- [What needs to be done]:
Show every line from the data below that includes "getDecodedMessage".

(Saved entries)
(* ===== verification/BraidInv.v ===== *)
(** * Encoders and decoders held by the Braid state

    [enc_good data e]: the encoder state [e] emits the chunks of [data].
    [dec_good data d]: every chunk collected in [d] is a chunk of [data]. *)
From S2P Require Import Prelude Crypto GaloisField Lagrange ErasureCodec ErasureNewton ErasureProofs BraidState BraidAuth Braid.

Definition valid_data (data : bytes) : Prop := is_bytes data /\ 1 <= len data <= MAX_MESSAGE_SIZE.

(** The chunk of index [i]. *)
Definition chunk_at (data : bytes) (i : Z) : bytes := codeword (data_k data) data i.

Definition enc_good (data : bytes) (e : BraidEncoder) : Prop :=
  be_data e = data /\ 0 <= be_currentChunk e <= 65536 /\
  match be_encoder e with
  | Some p => encoder_ok (data_k data) data p /\ currentChunkIdx p = be_currentChunk e
  | None => True
  end.

Definition dec_good (data : bytes) (d : BraidDecoder) : Prop :=
  bd_messageSize d = len data /\ bd_requiredChunks d = chunks_of (len data) /\
  bd_receivedChunks d = len (bd_chunks d) /\
  NoDup (map fst (bd_chunks d)) /\
  Forall (fun ic => 0 <= ic.1 < 65536 /\ ic.2 = chunk_at data ic.1) (bd_chunks d).

Section Good.
Context (data : bytes) (Hv : valid_data data).

Lemma createEncoderState_ok : exists e, createEncoderState data = Ok e /\ enc_good data e /\ is_Some (be_encoder e) /\ be_currentChunk e = 0.
Proof.
  destruct Hv as [Hb Hl]. destruct (new_PolyEncoder_ok data Hl ∅) as (c & e & E & He & H0).
  unfold createEncoderState. rewrite E. cbn [mbind result_bind snd]. eexists. split; [done|].
  split; [|split; [by eexists|done]]. split; [done|]. cbn. split; [lia|]. done.
Qed.

Lemma restoreEncoder_ok ready e : enc_good data e ->
  let '(e', r) := restoreEncoder ready e in
  match r with
  | Ok p => enc_good data e' /\ be_currentChunk e' = be_currentChunk e /\ be_encoder e' = Some p
  | Throw _ => e' = e /\ ready = false /\ be_encoder e = None
  end.
Proof.
  destruct Hv as [Hb Hl]. intros (Hd & Hc & Hp). unfold restoreEncoder.
  destruct (be_encoder e) as [p|] eqn:Ep.
  - split; [|done]. split; [done|]. split; [done|]. by rewrite Ep.
  - rewrite Hd. destruct ready.
    + destruct (restore_ok data Hl ∅ (be_currentChunk e) Hc) as (c & p & E & Hi & Hok). rewrite E. cbn [snd].
      split; [|done]. split; [done|]. split; [done|]. done.
    + unfold restore, M_bind, M_lift. rewrite cursor_check, decide_True by done. unfold new_PolyEncoder.
      replace (len data =? 0) with false by lia. by replace (len data >? MAX_MESSAGE_SIZE) with false by lia.
Qed.

(** An encoder emits chunks of its data until it is exhausted. *)
Lemma getNext_ok ready e : enc_good data e ->
  let '(e', r) := getNextEncoderChunk ready e in
  enc_good data e' /\
  match r with
  | Ok (c, i) => i = be_currentChunk e /\ 0 <= i < 65536 /\ c = chunk_at data i /\ be_currentChunk e' = i + 1
  | Throw _ => be_currentChunk e = 65536 \/ (ready = false /\ be_encoder e = None)
  end.
Proof.
  intros He. pose proof (restoreEncoder_ok ready e He) as Hr. unfold getNextEncoderChunk, M_bind at 1.
  destruct (restoreEncoder ready e) as [e1 [p|x]]; [|destruct Hr as (-> & -> & ->); auto].
  destruct Hr as (He1 & Hcur & Hp). pose proof He1 as (Hd & Hc & Hok). rewrite Hp in Hok. destruct Hok as [Hok Hi].
  destruct Hv as [Hb Hl]. destruct (data_k_bounds data Hl) as (H1 & _ & _ & Hlen).
  unfold hasMoreChunks. change BRAID_CHUNK_POINT_COUNT with 65536. rewrite Hi.
  destruct (Z.ltb_spec (be_currentChunk e1) 65536); cbn [negb].
  - destruct (nextChunk_ok size16 (data_k data) H1 (k_le data Hl) data Hb Hlen p Hok) as (p' & -> & Hok' & Hi'); [lia|].
    unfold M_bind, M_get, M_modify, M_lift, M_ret. split; [|rewrite Hi, Hcur; split; [done|split; [lia|split; [done|cbn; lia]]]].
    split; [done|]. cbn. split; [lia|]. split; [done|]. lia.
  - split; [done|]. left. lia.
Qed.

Lemma createDecoderState_good : dec_good data (createDecoderState (len data)).
Proof. repeat split; constructor. Qed.

Lemma assert_index i : 0 <= i < 65536 -> assertBraidChunkIndex i = Ok i.
Proof.
  intros Hi. unfold assertBraidChunkIndex, isSafeInteger, MAX_SAFE_INTEGER, BRAID_CHUNK_INDEX_MAX, BRAID_CHUNK_POINT_COUNT.
  by replace (negb _ || _ || _) with false by lia.
Qed.

Lemma length_chunk_at i : len (chunk_at data i) = CHUNK_SIZE.
Proof. unfold len, chunk_at. by rewrite length_codeword. Qed.

Lemma addDecoderChunk_ok i d : dec_good data d -> 0 <= i < 65536 ->
  exists d', addDecoderChunk i (chunk_at data i) d = Ok d' /\ dec_good data d'.
Proof.
  intros (Hm & Hr & Hn & Hnd & Hf) Hi. unfold addDecoderChunk. rewrite assert_index by done. cbn [mbind result_bind].
  rewrite length_chunk_at. cbn [negb Z.eqb]. change (CHUNK_SIZE =? CHUNK_SIZE) with true. cbn [negb].
  destruct (assoc_get i (bd_chunks d)) as [c|] eqn:E.
  - apply assoc_get_Some in E. rewrite Forall_forall in Hf. destruct (Hf _ E) as [_ Hc]. cbn in Hc.
    unfold bytes_eqb. rewrite bool_decide_true by done. cbn [negb]. exists d. split; [done|].
    repeat split; try done. by apply Forall_forall.
  - apply assoc_get_None in E. eexists. split; [done|]. repeat split; try done; cbn [bd_chunks].
    + rewrite map_app. apply NoDup_app. split; [done|]. split; [|apply NoDup_singleton].
      intros j Hj Hj'. apply list_elem_of_singleton in Hj'. cbn in Hj'. by subst.
    + apply Forall_app. split; [done|]. apply Forall_singleton. done.
Qed.

Lemma fold_chunks l d0 : foldM_result (fun d kv => addChunk kv.1 kv.2 d) d0 l =
    foldM_result (fun d i => addChunk i (codeword (data_k data) data i) d) d0 (map fst l)
  \/ ~ Forall (fun ic => ic.2 = chunk_at data ic.1) l.
Proof.
  destruct (decide (Forall (fun ic => ic.2 = chunk_at data ic.1) l)) as [Hf|]; [left|by right].
  revert d0. induction Hf as [|[i c] l Hc _ IH]; intros d0; [done|]. cbn [map fst foldM_result].
  cbn in Hc. subst c. cbn [snd]. unfold chunk_at. destruct (addChunk _ _ _); cbn [mbind result_bind]; [apply IH|done].
Qed.

(** A complete decoder gives back the data. *)
Lemma decoded_ok d : dec_good data d -> isDecoderComplete d = true -> getDecodedMessage d = Ok data.
Proof.
  intros (Hm & Hr & Hn & Hnd & Hf) Hc. destruct Hv as [Hb Hl]. destruct (data_k_bounds data Hl) as (H1 & Hk & _ & Hlen).
  unfold isDecoderComplete in Hc. rewrite Hr in Hc. b2p.
  unfold getDecodedMessage. rewrite Hm. destruct (new_PolyDecoder_ok data Hl) as (d0 & -> & Hd0 & Hk0).
  cbn [mbind result_bind].
  assert (Hf' : Forall (fun ic => ic.2 = chunk_at data ic.1) (bd_chunks d)) by (eapply Forall_impl; [exact Hf|]; by intros ? []).
  destruct (fold_chunks (bd_chunks d) d0) as [->|]; [|done].
  destruct (addChunks_ok (data_k data) H1 data Hlen (map fst (bd_chunks d)) d0 Hd0) as (d' & -> & Hd' & Hk').
  { apply Forall_fmap. eapply Forall_impl; [exact Hf|]. by intros ? []. }
  cbn [mbind result_bind]. rewrite (message_ok size16 (data_k data) H1 (k_le data Hl) data Hb Hlen d' Hd').
  assert (Hlk : length (keys d') = length (bd_chunks d)).
  { rewrite <- (length_map fst (bd_chunks d)). apply Permutation_length, NoDup_Permutation; [apply Hd'|done|].
    intros i. rewrite Hk', Hk0, elem_of_nil. tauto. }
  rewrite Hlk.
  destruct (Nat.leb_spec (data_k data) (length (bd_chunks d))); [done|]. unfold len in *. lia.
Qed.
End Good.

(** ** One epoch of the Braid: what the two parties hold

    The values of an epoch are functions of the key pair [kg], the
    encapsulation [en] and the authenticator [a] that both parties have at its
    beginning. *)
Section Epoch.
Context {H : HashFunctions} {HL : HashLaws H} {K : MLKEM768} {KL : MLKEM768Laws K}.

Definition kg_ok (kg : KeyGenResult) : Prop := exists r, length r = 64%nat /\ KeyGen r = Ok kg.
Definition en_ok (kg : KeyGenResult) (en : Encaps1Result) : Prop :=
  exists m, length m = 32%nat /\ Encaps1 (kg_ek_seed kg) (kg_hek kg) m = Ok en.
Definition auth_ok (a : AuthenticatorState) : Prop := length (root_key a) = 32%nat.

Definition header_of (a : AuthenticatorState) (e : Z) (kg : KeyGenResult) : bytes :=
  let h := kg_ek_seed kg ++ kg_hek kg in h ++ MacHdr a e h.
Definition okey (e : Z) (en : Encaps1Result) : bytes :=
  hkdf (e1_shared_secret en) (replicate 32 0) (buildKdfInfo ":SCKA Key" e) 32.
Definition auth_after (a : AuthenticatorState) (e : Z) (key : bytes) : AuthenticatorState :=
  let derived := hkdf (root_key a ++ key) (replicate 32 0) (buildKdfInfo ":Authenticator Update" e) 64 in
  {| root_key := take 32 derived; mac_key := take 32 (drop 32 derived) |}.
Definition ct2_of (kg : KeyGenResult) (en : Encaps1Result) : bytes :=
  match Encaps2 (e1_encaps_secret en) (kg_ek_seed kg) (kg_ek_vector kg) with Ok c => c | Throw _ => [] end.
(** The authenticator once the key of the epoch is known. *)
Definition auth_next (a : AuthenticatorState) (e : Z) (en : Encaps1Result) : AuthenticatorState := auth_after a e (okey e en).
Definition ct2mac_of (a : AuthenticatorState) (e : Z) (kg : KeyGenResult) (en : Encaps1Result) : bytes :=
  ct2_of kg en ++ MacCt (auth_next a e en) e (e1_ct1 en ++ ct2_of kg en).

(** *** Sizes and validity *)
Lemma check_size_ok p b n : len b = n -> check_size p b n = Ok tt.
Proof. intros <-. unfold check_size. by rewrite Z.eqb_refl. Qed.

- [Reply]:
Lemma decoded_ok d : dec_good data d -> isDecoderComplete d = true -> getDecodedMessage d = Ok data.
  unfold getDecodedMessage. rewrite Hm. destruct (new_PolyDecoder_ok data Hl) as (d0 & -> & Hd0 & Hk0).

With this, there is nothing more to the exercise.